American singer (1927–1970)

Terry Timmons (born Teresa Walker, 12 April 1927 - 3 August 1970) was an American R&B singer who performed and recorded in the late 1940s and early 1950s in a style that was compared to Dinah Washington.

She was born in Cleveland, Ohio, shortly after her parents and brothers had moved from Charleston, West Virginia. She sang at school, and began singing professionally while in her mid-teens. She was spotted singing in a club by Paul Gayten who recruited her to his band as a replacement for Annie Laurie. In the late 1940s she moved to Chicago, and began performing as the featured singer with Memphis Slim's band, the Houserockers. Her first recordings were in late 1950 for Premium Records in Chicago, who released two singles, "Eating My Heart Out For You" / "Your Key Won't Fit In My Door", and "You Foolish Thing".

In 1951, the record label was bought by RCA Victor, who released further recordings by her with Memphis Slim, including "Got Nobody To Love" - reissued as a single by the Jazzman label in 2011 - and "Daddy Be Good To Me". She continued to perform with Memphis Slim in Chicago, toured the Midwest, and recorded for RCA Victor until 1953, but her records had little commercial success.
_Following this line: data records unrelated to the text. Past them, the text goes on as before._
(* ===== verification/DlInv.v ===== *)
(** * The deadline class: trees ordered by deadline, and the invariant

    What the insertion walk, rb_next() and erasure do to the sequence of tasks
    in a tree and to the cached leftmost task; and the calculus in which the
    code of the class is run. *)

From S2P Require Import Prelude Wait Tasklet Cmgroup Sched CmInv CmTask CmSys EpTree RtRq RtPush RtInv DlRq DlPush DlCbs.
Local Open Scope Z_scope.

(** ** The walk *)

Lemma dl_link_total (ents : gmap nat dl_entity) t d p :
  (forall u, u ∈ inorder p -> is_Some (ents !! u)) -> is_Some (dl_link ents t d p).
Proof. intros H. apply rb_walk_total. intros u [e ->]%H. by eexists. Qed.

(** ** Running the code *)

Section Run.
Context {RL : RtLib} {DL : DlLib} {RB : RbLib}.
Implicit Types (w : dlw) (b : rtw) (e : dl_entity) (x : dl_rq) (p : rt_task) (r : rq) (c t : nat).

Lemma swp_bug E (b : bool) w (Q : unit -> dlw -> Prop) : b = false -> Q tt w -> swp E (dl_bug_on b) w Q.
Proof. by intros ->. Qed.
Lemma swp_dl_rq E c x w (Q : dl_rq -> dlw -> Prop) : dls w !! c = Some x -> Q x w -> swp E (dl_rq_of c) w Q.
Proof. apply (swp_deref E (fun w => dls w !! c)). Qed.
Lemma swp_put_dl_rq E c x w (Q : unit -> dlw -> Prop) :
  Q tt (set_dls (<[c := x]> (dls w)) w) -> swp E (put_dl_rq c x) w Q.
Proof. done. Qed.
Lemma swp_upd_dl_rq E c x f w (Q : unit -> dlw -> Prop) :
  dls w !! c = Some x -> Q tt (set_dls (<[c := f x]> (dls w)) w) -> swp E (upd_dl_rq c f) w Q.
Proof. intros Hx H. apply swp_bind, (swp_dl_rq E c x); [done|]. by apply swp_put_dl_rq. Qed.
Lemma swp_get_dl E t e w (Q : dl_entity -> dlw -> Prop) : dlt w !! t = Some e -> Q e w -> swp E (get_dl t) w Q.
Proof. apply (swp_deref E (fun w => dlt w !! t)). Qed.
Lemma swp_put_dl E t e w (Q : unit -> dlw -> Prop) :
  Q tt (set_dlt (<[t := e]> (dlt w)) w) -> swp E (put_dl t e) w Q.
Proof. done. Qed.
Lemma swp_upd_dl E t e f w (Q : unit -> dlw -> Prop) :
  dlt w !! t = Some e -> Q tt (set_dlt (<[t := f e]> (dlt w)) w) -> swp E (upd_dl t f) w Q.
Proof. intros He H. apply swp_bind, (swp_get_dl E t e); [done|]. by apply swp_put_dl. Qed.

(** reading and changing the world of the real-time class *)
Lemma set_base_id w : set_base (base w) w = w.
Proof. by destruct w. Qed.
Lemma swp_read {A} E (m : W A) a w (Q : A -> dlw -> Prop) :
  m (base w) = Ret a (base w) -> Q a w -> swp E (lift_rt m) w Q.
Proof. intros Em H. unfold swp, lift_rt. by rewrite Em, set_base_id. Qed.
Lemma swp_rq_of E c r w (Q : rq -> dlw -> Prop) : rqs (base w) !! c = Some r -> Q r w -> swp E (rq_of c) w Q.
Proof. intros Hr. apply swp_read. by apply cpu_rq_eq. Qed.
Lemma swp_task_of E t p w (Q : rt_task -> dlw -> Prop) : rts (base w) !! t = Some p -> Q p w -> swp E (task_of t) w Q.
Proof. intros Hp. apply swp_read. by apply get_rt_eq. Qed.
Lemma lift_get_task_eq b t k : tasks (krn b) !! t = Some k -> lift_k (get_task t) b = Ret k b.
Proof. intros Hk. unfold lift_k. rewrite (get_task_eq t _ k Hk). by destruct b. Qed.
Lemma swp_cpu_of_task E t k w (Q : nat -> dlw -> Prop) :
  tasks (krn (base w)) !! t = Some k -> Q (tcpu k) w -> swp E (cpu_of_task t) w Q.
Proof. intros Hk. apply swp_read. unfold task_cpu. by mrun (lift_get_task_eq _ t k Hk). Qed.
Lemma swp_queued E t k w (Q : bool -> dlw -> Prop) :
  tasks (krn (base w)) !! t = Some k -> Q (on_rq k) w -> swp E (queued t) w Q.
Proof. intros Hk. apply swp_read. unfold task_on_rq. by mrun (lift_get_task_eq _ t k Hk). Qed.
Lemma swp_calms {A} E (m : W A) w (Q : A -> dlw -> Prop) :
  calms m (base w) -> (forall a b, calm (base w) b -> Q a (set_base b w)) -> swp E (lift_rt m) w Q.
Proof. intros (a & b & Em & Hc) H. unfold swp, lift_rt. rewrite Em. auto. Qed.
End Run.

(** reads whose result is known *)
Ltac dread :=
  cbv beta;
  lazymatch goal with
  | |- swp _ (mbind _ _) _ _ => apply swp_bind; dread
  | |- swp _ (mret _) _ _ => apply swp_ret
  | |- swp _ get _ _ => apply swp_get
  | |- swp _ (modify _) _ _ => apply swp_modify
  | |- swp _ (cpudl_upd _ _ _) _ _ => apply swp_modify
  | |- swp _ (dl_rq_of _) _ _ => eapply swp_dl_rq; [eassumption|]
  | |- swp _ (put_dl_rq _ _) _ _ => apply swp_put_dl_rq
  | |- swp _ (upd_dl_rq _ _) _ _ => eapply swp_upd_dl_rq; [eassumption|]
  | |- swp _ (get_dl _) _ _ => eapply swp_get_dl; [eassumption|]
  | |- swp _ (put_dl _ _) _ _ => apply swp_put_dl
  | |- swp _ (upd_dl _ _) _ _ => eapply swp_upd_dl; [eassumption|]
  | |- swp _ (rq_of _) _ _ => eapply swp_rq_of; [eassumption|]
  | |- swp _ (task_of _) _ _ => eapply swp_task_of; [eassumption|]
  | |- swp _ (cpu_of_task _) _ _ => eapply swp_cpu_of_task; [eassumption|]
  | |- swp _ (queued _) _ _ => eapply swp_queued; [eassumption|]
  end.

(** ** The invariant

    The trees hold exactly the tasks whose nodes are linked, each on the CPU of
    the task; the counters, the leftmost tasks, the overload flags and the
    masks of the root domain are exact; a queued task has a budget to run on
    and its timer is not active.  [wk] is the task that is being woken up, which
    is queued before it is marked so, and [run c] the task that CPU [c] must not
    push away. *)

(** cpudl_find() stays within the affinity of the task *)
Class DlLaws (DL : DlLib) := {
  cpudl_find_mask : forall d m s best later, cpudl_find d m s = Some (best, later) -> best ∈ later /\ later ⊆ m
}.

(** ** One run queue *)

Definition ov (x : dl_rq) : bool := negb (dl_nr_migratory x =? 0) && (1 <? dl_nr_running x).

Record dlq_ok (ts : gmap nat rt_task) (x : dl_rq) : Prop := {
  q_tree : tree_ok (dl_root x) (rb_leftmost x);
  q_push : tree_ok (pushable_root x) (pushable_leftmost x);
  q_sub : forall t, t ∈ inorder (pushable_root x) -> t ∈ inorder (dl_root x) /\ is_migratory ts t = true;
  q_running : dl_nr_running x = Z.of_nat (length (inorder (dl_root x)));
  q_migratory : dl_nr_migratory x =
    Z.of_nat (length (filter (fun t => is_migratory ts t = true) (inorder (dl_root x))));
  q_over : dl_overloaded x = ov x
}.

(** ** One task *)

(** what is asked of the entity of a task *)
Record ent_ok (n : gset nat) (p : rt_task) (e : dl_entity) : Prop := {
  eo_budget : budget_ok e;
  eo_timer : dl_timer e <> None -> dl_throttled e = true;
  eo_params : class p = dl_class -> params_ok e;
  eo_boost : dl_boosted e = false;
  eo_class : dl_task p = bool_decide (class p = dl_class);
  eo_cpus : cpus_allowed p ⊆ n;
  eo_nr : nr_cpus_allowed p = Z.of_nat (size (cpus_allowed p))
}.

Section Inv.
Context {RL : RtLib} {DL : DlLib} {RB : RbLib}.
Implicit Types (w : dlw) (b : rtw) (e : dl_entity) (x : dl_rq) (p : rt_task) (r : rq) (c t : nat).

(** the root domain knows the overloaded CPUs that are online *)
Record marks w : Prop := {
  mk_mask : forall c, c ∈ dlo_mask w <-> exists r x, rqs (base w) !! c = Some r /\ dls w !! c = Some x /\
    online r = true /\ dl_overloaded x = true;
  mk_count : dlo_count w = Z.of_nat (size (dlo_mask w))
}.

Definition runnable (wk : option nat) w c t : Prop :=
  exists e p k, dlt w !! t = Some e /\ rts (base w) !! t = Some p /\ tasks (krn (base w)) !! t = Some k /\
    rb_linked e = true /\ dl_throttled e = false /\ class p = dl_class /\ tcpu k = c /\
    (on_rq k = true \/ wk = Some t).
In 1953 she signed for the independent United label, and released further solo singles, but her recording career ended after her then boyfriend botched the accompaniment on her recordings.

Terry Timmons was the sister-in-law of singer Little Jimmy Scott. She continued to perform in Chicago clubs in the late 1950s. She died in 1970, aged 43.

A CD of her recordings, The Chronological Terry Timmons, 1950-1953, was released by the FrenchClassic Jazz label in 2004.